- [What you will do]:
From the listing below, return each line that includes "NewLRU".
════
Lemma unlink_keys (k : Z) (l : list entry) :
  NoDup (map key l) ->
  NoDup (map key (unlink k l)) /\
  (forall x, In x (map key (unlink k l)) <-> In x (map key l) /\ x <> k).
Proof.
  induction l as [|e r IH]; simpl; intros Hnd.
  - split; [constructor | tauto].
  - inversion Hnd as [|? ? Hnot Hr]; subst.
    destruct (key e =? k) eqn:Hk.
    + apply Z.eqb_eq in Hk. split; [assumption|].
      intros x. split.
      * intros Hx. split; [now right|]. intros ->. now subst.
      * intros [[Hx | Hx] Hne]; [congruence | assumption].
    + apply Z.eqb_neq in Hk. destruct (IH Hr) as [IHnd IHin]. split.
      * simpl. constructor; [|assumption]. intros Hin. apply IHin in Hin. tauto.
      * intros x. simpl. rewrite IHin. split.
        -- intros [<- | [Hx Hne]]; [split; [now left | assumption] | split; [now right | assumption]].
        -- intros [[<- | Hx] Hne]; [now left | right; tauto].
Qed.

Lemma lookup_None_keys (k : Z) (l : list entry) :
  lookup k l = None -> ~ In k (map key l).
Proof.
  intros Hn Hin. apply in_map_iff in Hin as (e & <- & He).
  now apply (lookup_None_key _ _ _ Hn He).
Qed.

(** Without a bound, a run of insertions evicts nothing and ends with one
    entry per distinct key seen. *)
Lemma AddAll_unbounded (l : list (Z * item)) (c : Cache) :
  MaxEntries c = 0 -> NoDup (map key (ll c)) ->
  snd (puts.AddAll c l) = [] /\
  MaxEntries (fst (puts.AddAll c l)) = 0 /\
  NoDup (map key (ll (fst (puts.AddAll c l)))) /\
  (forall x, In x (map key (ll (fst (puts.AddAll c l)))) <->
             In x (map key (ll c)) \/ In x (map fst l)).
Proof.
  revert c. induction l as [|[k v] r IH]; intros c H0 Hnd; simpl.
  - repeat split; auto; tauto.
  - rewrite (Add_unbounded _ _ _ H0).
    set (c1 := mkCache 0 _).
    assert (Hnd1 : NoDup (map key (ll c1)) /\
                   forall x, In x (map key (ll c1)) <-> x = k \/ In x (map key (ll c))).
    { subst c1; simpl. destruct (lookup k (ll c)) eqn:Hl.
      - destruct (unlink_keys k _ Hnd) as [Hu Hin]. split.
        + constructor; [|assumption]. intros Hk. apply Hin in Hk. tauto.
        + intros x. rewrite Hin. destruct (Z.eq_dec x k); intuition congruence.
      - split.
        + constructor; [now apply lookup_None_keys | assumption].
        + intros x. intuition congruence. }
    destruct Hnd1 as [Hnd1 Hin1].
    destruct (IH c1 eq_refl Hnd1) as (Hev & Hmax & Hnd2 & Hin2).
    destruct (puts.AddAll c1 r) as [c2 evs]. simpl in *.
    repeat split; auto.
    + intros Hx. apply Hin2 in Hx as [Hx | Hx]; [|tauto].
      apply Hin1 in Hx as [-> | Hx]; tauto.
    + intros [Hx | [<- | Hx]]; apply Hin2.
      * left. apply Hin1. now right.
      * left. apply Hin1. now left.
      * now right.
Qed.

Lemma AddAll_bounded (l : list (Z * item)) (c : Cache) :
  0 < MaxEntries c -> len c <= MaxEntries c ->
  len (fst (puts.AddAll c l)) <= MaxEntries c.
Proof.
  revert c. induction l as [|[k v] r IH]; intros c Hpos Hle; simpl; [assumption|].
  pose proof (Add_keeps_bound c k v Hpos Hle) as H1.
  pose proof (Add_MaxEntries c k v) as Hm.
  destruct (Add c k v) as [c1 ev]. simpl in *.
  specialize (IH c1). rewrite Hm in IH.
  destruct (puts.AddAll c1 r) as [c2 evs]. simpl in *. apply IH; assumption.
Qed.

(** C6.  A cache made by [NewLRU c] with [0 < c] holds at most [c] entries
    after every insertion of any sequence of insertions; with [c = 0] no
    insertion evicts anything, and the cache ends with one entry per distinct
    offset inserted. *)
Theorem cache_bound (c : Z) (l : list (Z * item)) :
  (0 < c -> forall n : nat, len (fst (puts.AddAll (NewLRU c) (firstn n l))) <= c) /\
  (c = 0 ->
   snd (puts.AddAll (NewLRU c) l) = [] /\
   len (fst (puts.AddAll (NewLRU c) l)) = Z.of_nat (length (nodup Z.eq_dec (map fst l)))).
Proof.
  split.
  - intros Hc n. apply (AddAll_bounded (firstn n l) (NewLRU c)); simpl; [assumption|].
    unfold len; simpl; lia.
  - intros ->.
    destruct (AddAll_unbounded l (NewLRU 0) eq_refl (NoDup_nil Z)) as (Hev & _ & Hnd & Hin).
    split; [assumption|]. unfold len. f_equal.
    rewrite <- (length_map key). apply Permutation_length.
    apply NoDup_Permutation; [assumption | apply NoDup_nodup |].
    intros x. rewrite Hin, nodup_In. simpl. tauto.
Qed.

(** The bound of C6 on a cache of capacity 2 and four insertions. *)
Lemma cache_bound_witness :
  0 < 2 /\ forall n : nat, len (fst (puts.AddAll (NewLRU 2) (firstn n Sim.fourPuts))) <= 2.
Proof.
  split; [lia|]. apply (proj1 (cache_bound 2 Sim.fourPuts)). lia.
Defined.

(** With two or more entries, a clean entry next to the back of the list is
    evicted whatever the state of the entry at the back. *)
Lemma removeOldest_takes_second (c : Cache) (front : list entry) (second oldest : entry) :
  ll c = front ++ [second; oldest] ->
  dirty (value second) = false ->
  removeOldest c = removeElement c second.
Proof.
  intros Hll Hclean. unfold removeOldest.
  rewrite Hll, rev_app_distr. simpl. now rewrite Hclean.
Qed.

(** C1 (the code departs from it).  A full cache of two clean entries
    receives a third: [Add] evicts the entry at offset 2, the second oldest,
    while the scan the specification describes stops at the least recently
    used entry, offset 1, which is clean. *)
Theorem eviction_passes_over_clean_oldest :
  let v := mkItem (Sim.b "three") true in
  let inserted := mkCache 2 (mkEntry 3 v :: ll Sim.twoClean) in
  snd (Add Sim.twoClean 3 v) = Some (mkEntry 2 (mkItem (Sim.b "two") false)) /\
  puts.specVictim inserted = Some (mkEntry 1 (mkItem (Sim.b "one") false)) /\
  map key (ll (fst (Add Sim.twoClean 3 v))) = [3; 1].
Proof.
  repeat split.
Qed.

End CacheFacts.
(** The two settings of [config_manager.py] that concern a lookup, as
    [config.get] returns them; [_get_default_config] has an empty key and
    7 days. *)
Record config : Type := mk_config {
  ipinfo_api_key : option string;
  cache_expiry_days : Z
}.

Definition default_config : config := mk_config (Some "") 7.

(** [IPLookupService(api_key=...)]: a new object, which is none of the
    objects the keys of the memo hold. *)
Definition new_ident (m : lru) : nat :=
  S (list_max (map (fun kv => fst (fst kv)) m)).

Definition new_instance (w : store) (api_key : option string) : instance :=
  mk_instance (new_ident (memo w)) api_key.

Section Service.

Variable is_valid_ip : string -> bool.
Variable is_private_ip : string -> bool.

(** The request and what follows it in [get_ip_info]. *)
Definition fresh_lookup (self : instance) (disk : gmap string cache_file)
    (e : env) (ip : string) : gmap string cache_file * gmap string value :=
  match http e (request_url self ip) with
  | ResponseOk data => cache_ip_info disk (now_write e) (write_ok e) ip data
  | ResponseNotOk => (disk, fallback e)
  | RaisedTimeout =>
      (disk, <["ip" := VStr ip]> {["error" := VStr "Request timed out"]})
  | RaisedRequestException msg =>
      (disk, <["ip" := VStr ip]> {["error" := VStr ("Request failed: " ++ msg)]})
  | RaisedException msg =>
      (disk, <["ip" := VStr ip]> {["error" := VStr ("Unexpected error: " ++ msg)]})
  end.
════
- [Answer to this exercise]:
(** C6.  A cache made by [NewLRU c] with [0 < c] holds at most [c] entries
  (0 < c -> forall n : nat, len (fst (puts.AddAll (NewLRU c) (firstn n l))) <= c) /\
   snd (puts.AddAll (NewLRU c) l) = [] /\
   len (fst (puts.AddAll (NewLRU c) l)) = Z.of_nat (length (nodup Z.eq_dec (map fst l)))).
  - intros Hc n. apply (AddAll_bounded (firstn n l) (NewLRU c)); simpl; [assumption|].
    destruct (AddAll_unbounded l (NewLRU 0) eq_refl (NoDup_nil Z)) as (Hev & _ & Hnd & Hin).
  0 < 2 /\ forall n : nat, len (fst (puts.AddAll (NewLRU 2) (firstn n Sim.fourPuts))) <= 2.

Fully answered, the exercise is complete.